Look below for the line that has "Definition GRID5000_SENTENCE_CONTRACT_VERSION : str". Set down the lines from there through the line that has "captured digits. *)", exactly as written.

[Data supplied]

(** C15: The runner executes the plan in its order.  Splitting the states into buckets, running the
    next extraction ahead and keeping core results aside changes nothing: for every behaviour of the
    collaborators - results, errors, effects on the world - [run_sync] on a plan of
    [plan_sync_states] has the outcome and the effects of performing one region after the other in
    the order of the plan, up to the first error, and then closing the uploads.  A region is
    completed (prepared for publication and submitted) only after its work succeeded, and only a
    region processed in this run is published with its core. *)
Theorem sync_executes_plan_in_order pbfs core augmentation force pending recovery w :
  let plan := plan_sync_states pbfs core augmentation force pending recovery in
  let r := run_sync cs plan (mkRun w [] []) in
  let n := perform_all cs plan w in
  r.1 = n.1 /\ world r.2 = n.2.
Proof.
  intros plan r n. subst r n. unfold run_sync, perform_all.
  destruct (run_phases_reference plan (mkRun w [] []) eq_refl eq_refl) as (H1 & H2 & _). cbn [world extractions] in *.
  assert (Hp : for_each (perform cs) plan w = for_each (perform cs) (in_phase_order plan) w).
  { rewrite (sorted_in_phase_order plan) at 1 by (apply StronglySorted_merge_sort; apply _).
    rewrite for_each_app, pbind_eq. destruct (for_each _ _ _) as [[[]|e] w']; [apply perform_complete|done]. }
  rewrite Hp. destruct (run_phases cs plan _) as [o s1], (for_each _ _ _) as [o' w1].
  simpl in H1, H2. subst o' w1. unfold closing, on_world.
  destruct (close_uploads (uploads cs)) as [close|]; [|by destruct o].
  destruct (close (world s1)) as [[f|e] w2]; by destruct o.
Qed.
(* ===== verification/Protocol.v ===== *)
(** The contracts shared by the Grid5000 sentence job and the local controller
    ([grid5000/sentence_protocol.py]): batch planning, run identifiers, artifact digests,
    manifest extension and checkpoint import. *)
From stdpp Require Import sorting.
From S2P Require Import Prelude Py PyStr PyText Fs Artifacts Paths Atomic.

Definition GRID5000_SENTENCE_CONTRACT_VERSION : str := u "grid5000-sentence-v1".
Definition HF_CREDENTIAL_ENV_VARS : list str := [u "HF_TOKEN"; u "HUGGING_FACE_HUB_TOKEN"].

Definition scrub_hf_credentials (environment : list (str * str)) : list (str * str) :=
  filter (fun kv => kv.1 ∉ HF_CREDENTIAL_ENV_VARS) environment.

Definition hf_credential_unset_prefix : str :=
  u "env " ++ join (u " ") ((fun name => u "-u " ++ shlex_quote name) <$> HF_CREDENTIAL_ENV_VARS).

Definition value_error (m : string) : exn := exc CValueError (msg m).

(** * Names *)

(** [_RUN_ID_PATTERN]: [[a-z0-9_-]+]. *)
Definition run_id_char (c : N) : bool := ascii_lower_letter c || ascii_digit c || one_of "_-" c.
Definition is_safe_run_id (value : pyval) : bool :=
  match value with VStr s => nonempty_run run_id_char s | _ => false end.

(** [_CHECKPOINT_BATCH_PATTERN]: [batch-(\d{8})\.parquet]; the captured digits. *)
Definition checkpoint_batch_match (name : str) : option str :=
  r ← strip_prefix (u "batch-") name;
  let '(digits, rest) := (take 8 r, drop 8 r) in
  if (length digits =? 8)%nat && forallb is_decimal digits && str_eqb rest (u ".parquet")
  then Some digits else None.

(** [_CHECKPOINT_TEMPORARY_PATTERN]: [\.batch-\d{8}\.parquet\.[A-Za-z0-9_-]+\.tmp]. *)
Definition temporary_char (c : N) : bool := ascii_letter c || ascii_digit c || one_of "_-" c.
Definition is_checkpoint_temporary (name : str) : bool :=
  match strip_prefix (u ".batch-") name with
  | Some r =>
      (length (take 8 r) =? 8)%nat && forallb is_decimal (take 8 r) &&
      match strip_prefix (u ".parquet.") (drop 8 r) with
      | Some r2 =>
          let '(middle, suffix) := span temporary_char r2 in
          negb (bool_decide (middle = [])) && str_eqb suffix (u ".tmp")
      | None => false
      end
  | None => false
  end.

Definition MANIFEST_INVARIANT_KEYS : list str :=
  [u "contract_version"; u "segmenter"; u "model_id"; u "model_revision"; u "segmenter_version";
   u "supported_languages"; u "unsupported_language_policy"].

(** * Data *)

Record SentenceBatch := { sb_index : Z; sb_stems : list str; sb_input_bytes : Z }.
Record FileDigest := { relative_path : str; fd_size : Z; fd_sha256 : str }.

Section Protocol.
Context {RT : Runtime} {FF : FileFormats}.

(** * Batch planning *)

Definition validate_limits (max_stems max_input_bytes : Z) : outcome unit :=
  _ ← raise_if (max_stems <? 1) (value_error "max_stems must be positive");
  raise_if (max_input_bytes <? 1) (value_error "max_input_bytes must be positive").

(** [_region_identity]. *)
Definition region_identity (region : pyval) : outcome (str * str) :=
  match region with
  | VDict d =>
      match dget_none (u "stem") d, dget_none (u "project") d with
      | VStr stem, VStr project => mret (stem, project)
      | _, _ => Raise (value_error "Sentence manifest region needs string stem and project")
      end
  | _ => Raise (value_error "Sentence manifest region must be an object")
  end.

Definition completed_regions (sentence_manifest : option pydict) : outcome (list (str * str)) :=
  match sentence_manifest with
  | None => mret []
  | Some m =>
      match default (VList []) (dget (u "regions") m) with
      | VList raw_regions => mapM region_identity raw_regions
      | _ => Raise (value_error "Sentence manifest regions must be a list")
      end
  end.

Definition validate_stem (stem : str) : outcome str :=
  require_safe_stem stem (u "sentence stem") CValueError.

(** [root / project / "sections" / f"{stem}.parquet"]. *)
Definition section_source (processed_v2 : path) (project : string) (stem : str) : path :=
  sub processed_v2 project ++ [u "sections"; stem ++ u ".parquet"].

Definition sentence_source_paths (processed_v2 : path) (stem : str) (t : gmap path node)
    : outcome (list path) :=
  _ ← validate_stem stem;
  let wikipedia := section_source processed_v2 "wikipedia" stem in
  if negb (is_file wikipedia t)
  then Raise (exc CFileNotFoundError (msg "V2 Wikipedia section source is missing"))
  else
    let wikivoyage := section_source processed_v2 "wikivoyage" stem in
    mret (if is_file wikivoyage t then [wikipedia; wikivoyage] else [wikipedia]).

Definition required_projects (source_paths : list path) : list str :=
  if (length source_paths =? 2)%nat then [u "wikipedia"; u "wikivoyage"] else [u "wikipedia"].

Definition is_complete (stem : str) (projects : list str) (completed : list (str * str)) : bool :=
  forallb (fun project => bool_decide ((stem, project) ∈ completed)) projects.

[/Data supplied]
[Data supplied]

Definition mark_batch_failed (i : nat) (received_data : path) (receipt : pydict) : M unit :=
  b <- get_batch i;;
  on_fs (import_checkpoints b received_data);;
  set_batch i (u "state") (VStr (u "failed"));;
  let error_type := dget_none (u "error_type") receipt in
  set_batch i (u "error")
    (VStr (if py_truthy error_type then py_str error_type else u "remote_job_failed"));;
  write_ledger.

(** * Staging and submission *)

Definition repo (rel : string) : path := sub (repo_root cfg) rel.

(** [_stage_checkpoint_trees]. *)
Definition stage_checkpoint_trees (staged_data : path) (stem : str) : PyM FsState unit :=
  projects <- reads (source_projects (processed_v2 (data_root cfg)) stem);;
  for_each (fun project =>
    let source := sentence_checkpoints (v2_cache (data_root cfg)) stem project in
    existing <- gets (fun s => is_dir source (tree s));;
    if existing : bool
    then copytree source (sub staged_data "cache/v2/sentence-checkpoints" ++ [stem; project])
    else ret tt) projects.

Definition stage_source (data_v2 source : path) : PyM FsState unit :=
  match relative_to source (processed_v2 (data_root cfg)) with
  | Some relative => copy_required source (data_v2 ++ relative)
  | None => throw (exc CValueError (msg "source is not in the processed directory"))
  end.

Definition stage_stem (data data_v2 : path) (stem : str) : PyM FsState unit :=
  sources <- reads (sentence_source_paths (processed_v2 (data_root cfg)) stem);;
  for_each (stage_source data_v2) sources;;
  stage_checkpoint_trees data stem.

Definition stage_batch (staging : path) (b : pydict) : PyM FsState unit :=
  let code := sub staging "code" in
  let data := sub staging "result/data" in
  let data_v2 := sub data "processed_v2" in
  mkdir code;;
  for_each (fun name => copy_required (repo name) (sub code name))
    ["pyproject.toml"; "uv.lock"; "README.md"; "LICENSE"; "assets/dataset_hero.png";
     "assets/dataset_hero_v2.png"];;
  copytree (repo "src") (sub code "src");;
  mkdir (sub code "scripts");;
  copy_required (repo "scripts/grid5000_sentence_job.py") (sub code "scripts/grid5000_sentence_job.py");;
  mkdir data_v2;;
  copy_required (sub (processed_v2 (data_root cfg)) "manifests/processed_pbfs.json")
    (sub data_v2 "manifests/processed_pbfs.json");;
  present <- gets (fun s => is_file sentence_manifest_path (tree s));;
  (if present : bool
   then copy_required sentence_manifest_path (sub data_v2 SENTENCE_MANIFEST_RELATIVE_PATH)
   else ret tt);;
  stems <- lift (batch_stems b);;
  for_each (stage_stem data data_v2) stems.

[/Data supplied]

> [Finished exercise]:
Definition GRID5000_SENTENCE_CONTRACT_VERSION : str := u "grid5000-sentence-v1".
Definition HF_CREDENTIAL_ENV_VARS : list str := [u "HF_TOKEN"; u "HUGGING_FACE_HUB_TOKEN"].

Definition scrub_hf_credentials (environment : list (str * str)) : list (str * str) :=
  filter (fun kv => kv.1 ∉ HF_CREDENTIAL_ENV_VARS) environment.

Definition hf_credential_unset_prefix : str :=
  u "env " ++ join (u " ") ((fun name => u "-u " ++ shlex_quote name) <$> HF_CREDENTIAL_ENV_VARS).

Definition value_error (m : string) : exn := exc CValueError (msg m).

(** * Names *)

(** [_RUN_ID_PATTERN]: [[a-z0-9_-]+]. *)
Definition run_id_char (c : N) : bool := ascii_lower_letter c || ascii_digit c || one_of "_-" c.
Definition is_safe_run_id (value : pyval) : bool :=
  match value with VStr s => nonempty_run run_id_char s | _ => false end.

(** [_CHECKPOINT_BATCH_PATTERN]: [batch-(\d{8})\.parquet]; the captured digits. *)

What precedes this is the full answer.